§ Assigned task: From the line containing "os.Stat fs0 p = true -> os.Stat (<[q" to the end of the entries, return every line exactly, both ends included, and add nothing.

§ Dataset extract:

Lemma df_get_df_set_same df k c : df_get (df_set df k c) k = Some c.
Proof.
  induction df as [| [k' c'] df IH]; simpl.
  - now rewrite String.eqb_refl.
  - destruct (String.eqb k k') eqn:E; simpl; rewrite E; auto.
Qed.

Lemma df_get_fillna df k :
  df_get (fillna df) k = option_map fillna_col (df_get df k).
Proof.
  induction df as [| [k' c'] df IH]; simpl; [reflexivity |].
  destruct (String.eqb k k'); [reflexivity | exact IH].
Qed.

Lemma part_b_columns draws df df' k :
  part_b draws df = Some df' ->
  In k (columns df') <->
  (k = "Current_Capital" \/ k = "Current_RWA" \/ k = "Base_PD")%string
  \/ In k (columns df).
Proof.
  unfold part_b. intros H.
  repeat match type of H with
         | match ?c with Some _ => _ | None => _ end = _ =>
             destruct c; [| discriminate H]
         end.
  injection H as <-. rewrite !columns_df_set. intuition.
Qed.

Lemma part_c_stress_columns df df' k :
  part_c_stress df = Some df' ->
  In k (columns df') <->
  (k = "Net_Income" \/ k = "Stressed_Capital" \/ k = "Stressed_RWA"
   \/ k = "Stressed_PD")%string
  \/ In k (columns df).
Proof.
  unfold part_c_stress. intros H.
  repeat match type of H with
         | match ?c with Some _ => _ | None => _ end = _ =>
             destruct c; [| discriminate H]
         end.
  injection H as <-. rewrite !columns_df_set. intuition.
Qed.

(** ** The two branches of [report] *)

Lemma report_failure res w :
  success res = false ->
  report res w = Some (print (Line ("Optimization Failed: " ++ message res)) w).
Proof.
  intros H. unfold report. now rewrite H.
Qed.
(** Whatever the backend answers, the remote worker either writes nothing
    or writes once, at the artifact path, exactly the non-empty payloads it
    has received for the request, concatenated in the order of the calls, at
    most one per chunk; no call follows the write. *)
Theorem write_carries_payloads (workerItem : WorkerRequest) (w : World) :
  let evs := new_events w (processItem workerItem w).2 in
  Forall (fun e => is_write e = false) evs \/
  exists before r after,
    evs = before ++ EvWriteFile (artifact workerItem) (concat (payloads before))
                      (octal 7 5 5) r :: after /\
    Forall (fun e => is_write e = false) before /\
    Forall (fun e => is_write e = false /\ is_call e = false) after /\
    (length (payloads before) <= length (speechRequests_of workerItem))%nat.
Proof.
  cbn zeta. destruct (gate_dec workerItem ".mp3" w) as [Hc|Ho].
  - left. destruct (processItem_closed workerItem w Hc) as (p & -> & _).
    cbn [snd]. rewrite (new_events_app w _ [EvLog (LogStart (Title (WR_Item workerItem)));
                                             EvLog (LogFileExists p)]).
    + repeat constructor.
    + world_simpl. now rewrite <- app_assoc.
  - rewrite (processItem_open workerItem w Ho).
    set (w0 := log_Printf (LogStart (Title (WR_Item workerItem))) w).
    destruct (synthesizeAll_summary (speechRequests_of workerItem) [] w0)
      as (evs & Htr & Hev & _ & Hp & _ & _ & Ha).
    assert (Htr0 : trace w0 = trace w ++ [EvLog (LogStart (Title (WR_Item workerItem)))])
      by reflexivity.
    destruct (synthesizeAll _ [] w0) as [[audio|e] w2]; cbn [fst snd] in *.
    + right. rewrite (Ha audio eq_refl). cbn [app].
      destruct (writeArtifact_trace workerItem (artifact workerItem)
                  (concat (payloads evs)) w2) as (r & after & Hwt & Haft & _).
      exists (EvLog (LogStart (Title (WR_Item workerItem))) :: evs), r, after.
      split; [|split; [|split]].
      * apply new_events_app. rewrite Hwt, Htr, Htr0. cbn [payloads].
        now rewrite <- !app_assoc.
      * constructor; [reflexivity | exact Hev].
      * exact Haft.
      * exact Hp.
    + left.
      rewrite (new_events_app w _ (EvLog (LogStart (Title (WR_Item workerItem))) :: evs)).
      * constructor; [reflexivity | exact Hev].
      * rewrite Htr, Htr0. now rewrite <- app_assoc.
Qed.

End Cost.

(** ** Running again over the same requests *)

Section Idempotence.

Context `{Ext : Externals}.

Lemma Stat_insert (fs0 : gmap string os.File) (q p : string) (f : os.File) :
  os.Stat fs0 p = true -> os.Stat (<[q := f]> fs0) p = true.
Proof.
  unfold os.Stat. rewrite lookup_insert. destruct (decide (q = p)); [reflexivity|].
  now destruct (fs0 !! p).
Qed.

Lemma WriteFile_keeps (um t : Z) (fs0 fs1 : gmap string os.File) (name p : string)
    (d : bytes) (perm : Z) :
  os.WriteFile um t fs0 name d perm = inl fs1 ->
  os.Stat fs0 p = true -> os.Stat fs1 p = true.
Proof.
  unfold os.WriteFile. destruct (fs0 !! name) as [f|].
  - destruct (os.isdir f); [discriminate|]. intros [= <-]. apply Stat_insert.
  - destruct (os.is_directory _ _); [|discriminate]. intros [= <-]. apply Stat_insert.
Qed.

Lemma Chtimes_keeps (fs0 fs1 : gmap string os.File) (name p : string) (a m : Z) :
  os.Chtimes fs0 name a m = inl fs1 ->
  os.Stat fs0 p = true -> os.Stat fs1 p = true.
Proof.
  unfold os.Chtimes. destruct (fs0 !! name) as [f|]; [|discriminate].
  intros [= <-]. apply Stat_insert.
Qed.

§ Task result:
  os.Stat fs0 p = true -> os.Stat (<[q := f]> fs0) p = true.
Proof.
  unfold os.Stat. rewrite lookup_insert. destruct (decide (q = p)); [reflexivity|].
  now destruct (fs0 !! p).
Qed.

Lemma WriteFile_keeps (um t : Z) (fs0 fs1 : gmap string os.File) (name p : string)
    (d : bytes) (perm : Z) :
  os.WriteFile um t fs0 name d perm = inl fs1 ->
  os.Stat fs0 p = true -> os.Stat fs1 p = true.
Proof.
  unfold os.WriteFile. destruct (fs0 !! name) as [f|].
  - destruct (os.isdir f); [discriminate|]. intros [= <-]. apply Stat_insert.
  - destruct (os.is_directory _ _); [|discriminate]. intros [= <-]. apply Stat_insert.
Qed.

Lemma Chtimes_keeps (fs0 fs1 : gmap string os.File) (name p : string) (a m : Z) :
  os.Chtimes fs0 name a m = inl fs1 ->
  os.Stat fs0 p = true -> os.Stat fs1 p = true.
Proof.
  unfold os.Chtimes. destruct (fs0 !! name) as [f|]; [|discriminate].
  intros [= <-]. apply Stat_insert.
Qed.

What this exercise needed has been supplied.